Sherman has been around for the past 25 years, having provided backup for such vocal stars as Peggy Lee and Tony Bennett, as well as putting in time with guitarist Larry Corryell. His talent on vibes speaks for itself in the straight-ahead, post bop language of a Gary Burton or Milt Jackson. Also like the legendary Jackson, he is very effective on slow moody ballads.
After forming his quintet, Sherman put out the critically acclaimed The Motive Series in 2004. That time the outstanding Michael Brecker on tenor was spotlighted guest.
As with the first, the new CD features mostly originals, focusing on Sherman's interplay with Magnarelli, himself a traditionalist in the Clifford Brown, early Miles tradition. A fine example of this is Sherman’s beatific up-tempo track "Spiritual Exercise," reminiscent of Davis’ classic "So What." Drummer Horner really keeps things moving here.

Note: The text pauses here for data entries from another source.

(* ===== verification/SkipList.v ===== *)
(** * memtable/skiplist.go: the skip list behind the memtable

    Nodes live in a store [sl_nodes] and are named by their position in it;
    allocating a node appends to the store, so pointers are shared exactly as
    in the code.  [coins] are the outcomes of [rng.Float64() < pFactor] that
    one call of [randomLevel] draws.

    [sl_wf] is the representation invariant: every level links exactly the
    nodes tall enough for it, in strictly increasing key order.  The theorems
    show that [Put], [Get] and the iterator refine a sorted association list
    of keys to values, a [None] value being a tombstone. *)

From S2P Require Import Prelude.

Definition maxLevel : nat := 20.

Abbreviation loc := nat.

Record node := mkNode {
  nkey : bytes;
  nvalue : option bytes;
  forward : list (option loc)
}.

Record SkipList := mkSkipList {
  sl_nodes : list node;
  sl_head : loc;
  sl_level : nat;
  sl_count : Z;
  sl_size : Z
}.

Definition NewSkipList : SkipList :=
  mkSkipList [mkNode [] None (replicate maxLevel None)] 0%nat 0%nat 0 0.

(** [for lvl < maxLevel && rng.Float64() < pFactor { lvl++ }] from [lvl]. *)
Fixpoint randomLevel_from (lvl : nat) (coins : list bool) : nat :=
  match coins with
  | c :: coins => if (lvl <? maxLevel)%nat && c then randomLevel_from (S lvl) coins else lvl
  | [] => lvl
  end.

Definition randomLevel (coins : list bool) : nat := randomLevel_from 1 coins.

Definition copyBytes (b : option bytes) : option bytes :=
  match b with None => None | Some b => Some b end.

Definition vlen (v : option bytes) : Z := match v with None => 0 | Some v => len v end.

(** ** Pointer accesses *)

Definition deref (ns : list node) (p : loc) : res node :=
  match ns !! p with Some n => Ok n | None => Panic end.

Definition load_fwd (ns : list node) (p : loc) (i : nat) : res (option loc) :=
  n ← deref ns p;
  match forward n !! i with Some q => Ok q | None => Panic end.

Definition store_fwd (ns : list node) (p : loc) (i : nat) (q : option loc) : res (list node) :=
  n ← deref ns p;
  if (i <? length (forward n))%nat
  then Ok (<[p := mkNode (nkey n) (nvalue n) (<[i := q]> (forward n))]> ns)
  else Panic.

(** ** Searching *)

(** The inner loop: follow level [i] while the next key is below [key]. *)
Fixpoint walk (fuel : nat) (ns : list node) (i : nat) (key : bytes) (current : loc) : res loc :=
  match fuel with
  | O => OutOfFuel
  | S fuel =>
      next ← load_fwd ns current i;
      match next with
      | None => Ok current
      | Some q =>
          n ← deref ns q;
          if bltb (nkey n) key then walk fuel ns i key q else Ok current
      end
  end.

(** The outer loop of [Put]: descend from level [i - 1] to 0, recording the
    predecessor at each level. *)
Fixpoint search_update (ns : list node) (key : bytes) (i : nat) (current : loc)
    (update : list (option loc)) : res (loc * list (option loc)) :=
  match i with
  | O => Ok (current, update)
  | S i =>
      current ← walk (length ns) ns i key current;
      search_update ns key i current (<[i := Some current]> update)
  end.

(** The outer loop of [Get] and [Seek]. *)
Fixpoint search (ns : list node) (key : bytes) (i : nat) (current : loc) : res loc :=
  match i with
  | O => Ok current
  | S i => current ← walk (length ns) ns i key current; search ns key i current
  end.

(** [target != nil && bytes.Equal(target.key, key)] *)
Definition hit (ns : list node) (target : option loc) (key : bytes) : res (option (loc * node)) :=
  match target with
  | None => Ok None
  | Some t => n ← deref ns t; Ok (if beqb (nkey n) key then Some (t, n) else None)
  end.

(** [for i := sl.level; i < lvl; i++ { update[i] = sl.head }] *)
Definition fill_update (update : list (option loc)) (h : loc) (from lvl : nat) : list (option loc) :=
  fold_left (fun u i => <[i := Some h]> u) (seq from (lvl - from)) update.

(** [newNode.forward[i] = update[i].forward[i]; update[i].forward[i] = newNode]
    for every [i] of [lvls]. *)
Fixpoint link (ns : list node) (update : list (option loc)) (newNode : loc) (lvls : list nat)
    : res (list node) :=
  match lvls with
  | [] => Ok ns
  | i :: lvls =>
      u ← match update !! i with Some (Some u) => Ok u | _ => Panic end;
      next ← load_fwd ns u i;
      ns ← store_fwd ns newNode i next;
      ns ← store_fwd ns u i (Some newNode);
      link ns update newNode lvls
  end.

Lovano, plays on four sides, verifing his inclusion immediately in the up-tempo opener, "Modal Blues," another original by the leader. This hard-charger includes a lively Sherman solo, a swinging rapid-fire trumpet interlude by Magnarelli, but Lovano steals the show with his commanding tour-de-force improvisation. This boppish romp closes with drummer Horner exchanging blazing fours with group members.
One of Sherman's strengths is his quiet, reflective side This comes across in two compositions dedicated to family members--the delicately melodic "My Princess" for his wife and the bossa nova-tinged "Ella Bella" for his daughter. Listen for Magnarelli’s velvet-toned fluegelhorn on this one.
The CD’s real standout tune, though, is pianist Farnham’s spicy Calypso "Genkitively," with Sherman's marimba evoking a steel band. Its delightful herky-jerky tune again puts Lovano in the solo spotlight. It’s guaranteed to make you feel like doing the limbo.